Starting July 18, Laplanche's nine-person crew will again take aim at the record when it begins the 2015 Transpacific Yacht Race (Transpac). To gear up for the event, Laplanche and co-skipper Ryan Breymaier are sailing the Lending Club 2 in the San Francisco Bay, bringing with them employees, customers, investors, reporters and school children who had never before been on a boat.
Wednesday's tour through the Bay, under the Golden Gate Bridge and alongside Alcatraz Island, reached speeds topping 37 knots. Guests got to experience sharp turns, big waves and plenty of sliding and tumbling as the yacht lifted onto its edges.
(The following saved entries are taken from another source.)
Lemma draw_char_paints s ch c r : screen_ok s -> 0 <= c < columns s -> 0 <= r < rows s ->
  exists s', draw_char ch c r s = Ret tt s' /\
    paints (in_cell c r) (fun x y => cell_pixel (fbcon_info s) ch (x - c * CELL_WIDTH) (y - r * CELL_HEIGHT)) s s'.
Proof.
  intros Hs Hc Hr. unfold draw_char. mred. destruct (cell_origin s c r Hs Hc Hr) as [-> ->].
  pose proof (screen_width s Hs) as Hw32.
  assert (Hin : forall gx gy, 0 <= gx < FBCON_FONT_WIDTH -> 0 <= gy < FBCON_FONT_HEIGHT ->
    in_cell c r (c * CELL_WIDTH + gx) (r * CELL_HEIGHT + 1 + gy))
    by (unfold in_cell, FBCON_FONT_WIDTH, FBCON_FONT_HEIGHT, CELL_WIDTH, CELL_HEIGHT; lia).
  destruct (clear_cell_paints s c r Hs Hc Hr) as (s1 & E1 & Hp1). mrun E1.
  destruct (paints_static _ _ _ _ Hp1) as (Ei1 & _).
  destruct (rect_paints 0 FBCON_FONT_HEIGHT 0 FBCON_FONT_WIDTH (fun glyph_row glyph_col =>
      bits ← deref (fun _ => fbcon_font_glyph ch !! Z.to_nat glyph_row);
      if bool_decide (Z.land bits (Z.shiftl 1 (FBCON_FONT_WIDTH - 1 - glyph_col)) = 0) then mret tt
      else for_each (seqZ 0 GLYPH_SCALE) (fun scale_y => for_each (seqZ 0 GLYPH_SCALE) (fun scale_x =>
            draw_pixel (wrap32 (c * CELL_WIDTH + glyph_col * GLYPH_SCALE + scale_x))
              (wrap32 (wrap32 (r * CELL_HEIGHT + 1) + glyph_row * GLYPH_SCALE + scale_y)) (pixel_color (fbcon_info s) 220 220 220))))
    (fun a b x y => lit ch b a = true /\ x = c * CELL_WIDTH + b /\ y = r * CELL_HEIGHT + 1 + a)
    (fun _ _ => pixel_color (fbcon_info s) 220 220 220) s1) as (s2 & E2 & Hp2).
  - intros a b s3 Ha Hb Hp3. destruct (paints_static _ _ _ _ Hp3) as (Ei3 & _).
    destruct (glyph_row ch a Ha) as [bits Hbits].
    erewrite (bind_deref (fun _ => fbcon_font_glyph ch !! _)) by exact Hbits.
    pose proof (lit_bits ch b a bits Hbits Hb Ha) as Hl.
    destruct (Z.testbit bits (FBCON_FONT_WIDTH - 1 - b)) eqn:Et.
    + rewrite bool_decide_eq_false_2 by (rewrite land_bit_0; [congruence|unfold FBCON_FONT_WIDTH in *; lia]).
      destruct (cell_on_screen s c r _ _ Hs Hc Hr (Hin b a Hb Ha)) as [Hx Hy].
      destruct (cell_on_screen s c r _ _ Hs Hc Hr (Hin 0 0 ltac:(done) ltac:(done))) as [_ Hy0].
      destruct (draw_pixel_paints s3 (c * CELL_WIDTH + b) (r * CELL_HEIGHT + 1 + a) (pixel_color (fbcon_info s) 220 220 220))
        as (s4 & E4 & Hp4); [apply (paints_mode _ _ _ _ Hp3), (paints_mode _ _ _ _ Hp1), Hs|by rewrite Ei3, Ei1|by rewrite Ei3, Ei1|].
      exists s4. split.
      * cbn [seqZ GLYPH_SCALE Z.to_nat seq fmap list_fmap Pos.to_nat Pos.iter_op for_each].
        change (seqZ 0 GLYPH_SCALE) with [0]. cbn [for_each]. mred.
        rewrite (wrap32_id (r * CELL_HEIGHT + 1)) by (unfold in32; lia).
        unfold GLYPH_SCALE. rewrite !Z.mul_1_r, !Z.add_0_r, !wrap32_id by (unfold in32; lia).
        rewrite (bind_run _ _ _ _ _ E4). done.
      * eapply paints_iff; [exact Hp4| |done]. intros x y. rewrite Hl. tauto.
    + rewrite bool_decide_eq_true_2 by (rewrite land_bit_0; [done|unfold FBCON_FONT_WIDTH in *; lia]).
      exists s3. split; [done|]. eapply paints_iff; [apply paints_refl| |done]. intros x y. rewrite Hl. naive_solver.
  - exists s2. split; [exact E2|]. destruct Hp1 as [F1 Hp1], Hp2 as [F2 Hp2].
    split; [rewrite F2, F1; by destruct s|]. intros x y Hx Hy. rewrite Ei1 in Hp2.
    destruct (Hp1 x y Hx Hy) as [[Hc1 He1]|[Hc1 He1]], (Hp2 x y Hx Hy) as [[Hc2 He2]|[Hc2 He2]].
    + left. split; [done|]. rewrite He2. unfold cell_pixel.
      destruct Hc2 as (a & b & _ & _ & Hl & -> & ->).
      replace (_ - 1) with a by lia. replace (_ + b - _) with b by lia. by rewrite Hl.
    + left. split; [done|]. rewrite He2, He1. unfold cell_pixel.
      destruct (lit ch _ _) eqn:El; [|done]. exfalso. apply Hc2. pose proof (lit_inside _ _ _ El).
      exists (y - r * CELL_HEIGHT - 1), (x - c * CELL_WIDTH). split_and!; try lia. done.
    + exfalso. apply Hc1. destruct Hc2 as (a & b & ? & ? & _ & -> & ->). by apply Hin.
    + right. split; [done|]. by rewrite He2.
Qed.

(** ** From pixels to text *)

Definition text_area (s : fbcon) (x y : Z) : Prop :=
  0 <= x < columns s * CELL_WIDTH /\ 0 <= y < rows s * CELL_HEIGHT.

(** The mode stays, and so do the pixels outside the cells. *)
Record evolves (s s' : fbcon) : Prop := {
  ev_info : fbcon_info s' = fbcon_info s;
  ev_columns : columns s' = columns s;
  ev_rows : rows s' = rows s;
  ev_margin : forall x y, 0 <= x < pixels_per_scan_line (fbcon_info s) -> 0 <= y -> ~ text_area s x y ->
    pix s' x y = pix s x y
}.

#[export] Instance evolves_preorder : PreOrder evolves.
Proof.
  split; [by constructor|]. intros s1 s2 s3 [Ei Ec Er Hm] [Ei' Ec' Er' Hm'].
  constructor; [congruence..|]. intros x y Hx Hy Hn. rewrite Hm', Hm; [done..|by rewrite Ei|done|].
  unfold text_area in *. by rewrite Ec, Er.
Qed.

Lemma paints_evolves P c s s' : paints P c s s' -> (forall x y, P x y -> text_area s x y) -> evolves s s'.
Proof.
  intros HP Ha. destruct (paints_static _ _ _ _ HP) as (Ei & _ & _ & Ec & Er). constructor; [done..|].
  intros x y Hx Hy Hn. destruct HP as [_ HP]. destruct (HP x y Hx Hy) as [[Hp _]|[_ E]]; [|done].
  by apply Ha in Hp.
Qed.

Lemma cell_area s c r x y : 0 <= c < columns s -> 0 <= r < rows s -> in_cell c r x y -> text_area s x y.
Proof. unfold in_cell, text_area, CELL_WIDTH, CELL_HEIGHT. lia. Qed.

Lemma cell_at c r dx dy : 0 <= dx < CELL_WIDTH -> 0 <= dy < CELL_HEIGHT ->
  in_cell c r (c * CELL_WIDTH + dx) (r * CELL_HEIGHT + dy).
Proof. unfold in_cell. lia. Qed.

Lemma cell_scan s c r x y : screen_ok s -> 0 <= c < columns s -> 0 <= r < rows s -> in_cell c r x y ->
  0 <= x < pixels_per_scan_line (fbcon_info s) /\ 0 <= y.
Proof.
  intros Hs Hc Hr Hin. destruct (cell_on_screen s c r x y Hs Hc Hr Hin) as [Hx Hy].
  destruct Hs as [[_ Hw _ _ _] _ _ _]. lia.
Qed.

(** Painting one cell with a character puts it into the text. *)
Lemma shows_text_put s s' g c r ch : screen_ok s -> 0 <= c < columns s -> 0 <= r < rows s ->
  shows_text s g ->
  paints (in_cell c r) (fun x y => cell_pixel (fbcon_info s) ch (x - c * CELL_WIDTH) (y - r * CELL_HEIGHT)) s s' ->
  shows_text s' (text_put g c r ch).
Proof.
  intros Hs Hc Hr Hg HP. destruct (paints_static _ _ _ _ HP) as (Ei & _ & _ & Ec & Er).
  intros c' r' dx dy Hc' Hr' Hdx Hdy. rewrite Ei. rewrite Ec in Hc'. rewrite Er in Hr'.
  pose proof (cell_at c' r' dx dy Hdx Hdy) as Hin.
  destruct (cell_scan s c' r' _ _ Hs Hc' Hr' Hin) as [Hx Hy].
  destruct HP as [_ HP]. unfold text_put.
  destruct (HP _ _ Hx Hy) as [[Hp ->]|[Hp ->]].
  - assert (c' = c /\ r' = r) as [-> ->] by (unfold in_cell, CELL_WIDTH, CELL_HEIGHT in *; lia).
    rewrite bool_decide_eq_true_2 by done. do 2 f_equal; lia.
  - rewrite bool_decide_eq_false_2; [by apply Hg|]. intros [-> ->]. done.
Qed.

Lemma clear_cell_shows s g c r : screen_ok s -> 0 <= c < columns s -> 0 <= r < rows s -> shows_text s g ->
  exists v, clear_cell c r s = Ret tt (s <| vram := v |>) /\ screen_ok (s <| vram := v |>) /\
    shows_text (s <| vram := v |>) (text_put g c r 32) /\ evolves s (s <| vram := v |>).
Proof.
  intros Hs Hc Hr Hg. destruct (clear_cell_paints s c r Hs Hc Hr) as (s' & E & Hp).
  exists (vram s'). rewrite <- (proj1 Hp). split_and!; [done|by eapply paints_screen| |].
  - eapply shows_text_put; [done..|]. eapply paints_iff; [exact Hp|done|]. intros x y _. by rewrite space_pixel.
  - eapply paints_evolves; [exact Hp|]. intros x y Hin. by eapply cell_area.
Qed.

Lemma draw_char_shows s g ch c r : screen_ok s -> 0 <= c < columns s -> 0 <= r < rows s -> shows_text s g ->
  exists v, draw_char ch c r s = Ret tt (s <| vram := v |>) /\ screen_ok (s <| vram := v |>) /\
    shows_text (s <| vram := v |>) (text_put g c r ch) /\ evolves s (s <| vram := v |>).
Proof.
  intros Hs Hc Hr Hg. destruct (draw_char_paints s ch c r Hs Hc Hr) as (s' & E & Hp).
  exists (vram s'). rewrite <- (proj1 Hp). split_and!; [done|by eapply paints_screen|by eapply shows_text_put|].
  eapply paints_evolves; [exact Hp|]. intros x y Hin. by eapply cell_area.
Qed.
It was just one of many tours for the crew before the next competition begins. About 60 to 75 people a day are taking rides in the Bay. Previously the boat was in New York, where 400 or so guests over 10 days got to see the Statue of Liberty from a speeding trimaran.
"We're trying to be a little bit of an ambassador for the sport in this country," Breymaier told the Yacht Club audience. "We're here to get some records under our belt. At the same time, the more people we can get excited about this kind of sailing the better off we are."
Already, the Lending Club 2 has captured two world records since Laplanche signed a nine-month lease for the boat in January. The yacht sailed the English Channel (144 nautical miles) on April 1, in 5 hours and 15 minutes. Less than three weeks later, it sailed 642 miles from Newport, Rhode Island to Bermuda in just under 23 hours and 9 minutes.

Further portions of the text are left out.